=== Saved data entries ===
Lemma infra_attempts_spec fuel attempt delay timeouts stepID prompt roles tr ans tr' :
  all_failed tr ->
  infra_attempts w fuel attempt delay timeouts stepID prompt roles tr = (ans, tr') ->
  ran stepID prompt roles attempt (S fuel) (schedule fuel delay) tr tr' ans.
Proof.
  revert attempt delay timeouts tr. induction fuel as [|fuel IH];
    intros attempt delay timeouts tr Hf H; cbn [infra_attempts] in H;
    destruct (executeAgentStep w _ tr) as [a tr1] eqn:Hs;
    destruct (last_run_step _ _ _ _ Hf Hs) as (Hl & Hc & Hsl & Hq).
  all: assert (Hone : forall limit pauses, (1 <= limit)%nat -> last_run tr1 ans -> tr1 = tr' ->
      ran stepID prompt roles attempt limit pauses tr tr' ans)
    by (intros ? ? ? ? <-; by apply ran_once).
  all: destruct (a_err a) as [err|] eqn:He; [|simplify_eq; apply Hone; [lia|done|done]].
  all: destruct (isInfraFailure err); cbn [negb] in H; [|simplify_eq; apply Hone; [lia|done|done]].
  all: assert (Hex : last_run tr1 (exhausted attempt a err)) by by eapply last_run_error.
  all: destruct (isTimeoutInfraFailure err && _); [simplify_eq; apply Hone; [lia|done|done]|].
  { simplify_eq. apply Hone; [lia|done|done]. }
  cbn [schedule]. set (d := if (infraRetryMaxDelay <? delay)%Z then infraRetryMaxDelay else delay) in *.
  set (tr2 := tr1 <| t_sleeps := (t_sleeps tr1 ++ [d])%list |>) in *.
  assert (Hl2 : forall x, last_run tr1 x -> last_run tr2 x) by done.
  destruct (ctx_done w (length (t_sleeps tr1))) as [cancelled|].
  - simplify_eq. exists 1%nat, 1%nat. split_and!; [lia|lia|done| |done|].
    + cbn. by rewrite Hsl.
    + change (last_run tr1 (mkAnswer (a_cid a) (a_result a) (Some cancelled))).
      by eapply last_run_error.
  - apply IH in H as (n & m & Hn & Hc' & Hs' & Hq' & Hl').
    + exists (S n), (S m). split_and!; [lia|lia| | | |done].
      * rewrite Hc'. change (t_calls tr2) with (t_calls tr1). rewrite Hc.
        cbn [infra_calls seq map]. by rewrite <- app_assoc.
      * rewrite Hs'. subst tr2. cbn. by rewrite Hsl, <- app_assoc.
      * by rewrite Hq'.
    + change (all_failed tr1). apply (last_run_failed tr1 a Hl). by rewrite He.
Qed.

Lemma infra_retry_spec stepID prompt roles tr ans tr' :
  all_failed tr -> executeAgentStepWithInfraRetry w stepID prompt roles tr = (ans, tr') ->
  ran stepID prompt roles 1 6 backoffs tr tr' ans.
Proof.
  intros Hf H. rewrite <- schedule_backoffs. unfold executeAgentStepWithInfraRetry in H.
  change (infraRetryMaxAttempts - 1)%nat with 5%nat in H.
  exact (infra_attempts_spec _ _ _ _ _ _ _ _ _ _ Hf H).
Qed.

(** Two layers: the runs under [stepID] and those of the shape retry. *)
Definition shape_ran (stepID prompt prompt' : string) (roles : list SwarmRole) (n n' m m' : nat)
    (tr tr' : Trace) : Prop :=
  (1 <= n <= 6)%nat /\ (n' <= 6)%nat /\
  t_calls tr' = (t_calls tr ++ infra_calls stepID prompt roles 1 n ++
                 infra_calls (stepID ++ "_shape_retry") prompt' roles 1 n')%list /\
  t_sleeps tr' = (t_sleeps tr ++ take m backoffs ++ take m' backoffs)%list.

=== WORK INSTRUCTION ===
Transcribe all of the data so that each line matches the source exactly.

=== EXERCISE OUTPUT ===
Lemma infra_attempts_spec fuel attempt delay timeouts stepID prompt roles tr ans tr' :
  all_failed tr ->
  infra_attempts w fuel attempt delay timeouts stepID prompt roles tr = (ans, tr') ->
  ran stepID prompt roles attempt (S fuel) (schedule fuel delay) tr tr' ans.
Proof.
  revert attempt delay timeouts tr. induction fuel as [|fuel IH];
    intros attempt delay timeouts tr Hf H; cbn [infra_attempts] in H;
    destruct (executeAgentStep w _ tr) as [a tr1] eqn:Hs;
    destruct (last_run_step _ _ _ _ Hf Hs) as (Hl & Hc & Hsl & Hq).
  all: assert (Hone : forall limit pauses, (1 <= limit)%nat -> last_run tr1 ans -> tr1 = tr' ->
      ran stepID prompt roles attempt limit pauses tr tr' ans)
    by (intros ? ? ? ? <-; by apply ran_once).
  all: destruct (a_err a) as [err|] eqn:He; [|simplify_eq; apply Hone; [lia|done|done]].
  all: destruct (isInfraFailure err); cbn [negb] in H; [|simplify_eq; apply Hone; [lia|done|done]].
  all: assert (Hex : last_run tr1 (exhausted attempt a err)) by by eapply last_run_error.
  all: destruct (isTimeoutInfraFailure err && _); [simplify_eq; apply Hone; [lia|done|done]|].
  { simplify_eq. apply Hone; [lia|done|done]. }
  cbn [schedule]. set (d := if (infraRetryMaxDelay <? delay)%Z then infraRetryMaxDelay else delay) in *.
  set (tr2 := tr1 <| t_sleeps := (t_sleeps tr1 ++ [d])%list |>) in *.
  assert (Hl2 : forall x, last_run tr1 x -> last_run tr2 x) by done.
  destruct (ctx_done w (length (t_sleeps tr1))) as [cancelled|].
  - simplify_eq. exists 1%nat, 1%nat. split_and!; [lia|lia|done| |done|].
    + cbn. by rewrite Hsl.
    + change (last_run tr1 (mkAnswer (a_cid a) (a_result a) (Some cancelled))).
      by eapply last_run_error.
  - apply IH in H as (n & m & Hn & Hc' & Hs' & Hq' & Hl').
    + exists (S n), (S m). split_and!; [lia|lia| | | |done].
      * rewrite Hc'. change (t_calls tr2) with (t_calls tr1). rewrite Hc.
        cbn [infra_calls seq map]. by rewrite <- app_assoc.
      * rewrite Hs'. subst tr2. cbn. by rewrite Hsl, <- app_assoc.
      * by rewrite Hq'.
    + change (all_failed tr1). apply (last_run_failed tr1 a Hl). by rewrite He.
Qed.

Lemma infra_retry_spec stepID prompt roles tr ans tr' :
  all_failed tr -> executeAgentStepWithInfraRetry w stepID prompt roles tr = (ans, tr') ->
  ran stepID prompt roles 1 6 backoffs tr tr' ans.
Proof.
  intros Hf H. rewrite <- schedule_backoffs. unfold executeAgentStepWithInfraRetry in H.
  change (infraRetryMaxAttempts - 1)%nat with 5%nat in H.
  exact (infra_attempts_spec _ _ _ _ _ _ _ _ _ _ Hf H).
Qed.

(** Two layers: the runs under [stepID] and those of the shape retry. *)
Definition shape_ran (stepID prompt prompt' : string) (roles : list SwarmRole) (n n' m m' : nat)
    (tr tr' : Trace) : Prop :=
  (1 <= n <= 6)%nat /\ (n' <= 6)%nat /\
  t_calls tr' = (t_calls tr ++ infra_calls stepID prompt roles 1 n ++
                 infra_calls (stepID ++ "_shape_retry") prompt' roles 1 n')%list /\
  t_sleeps tr' = (t_sleeps tr ++ take m backoffs ++ take m' backoffs)%list.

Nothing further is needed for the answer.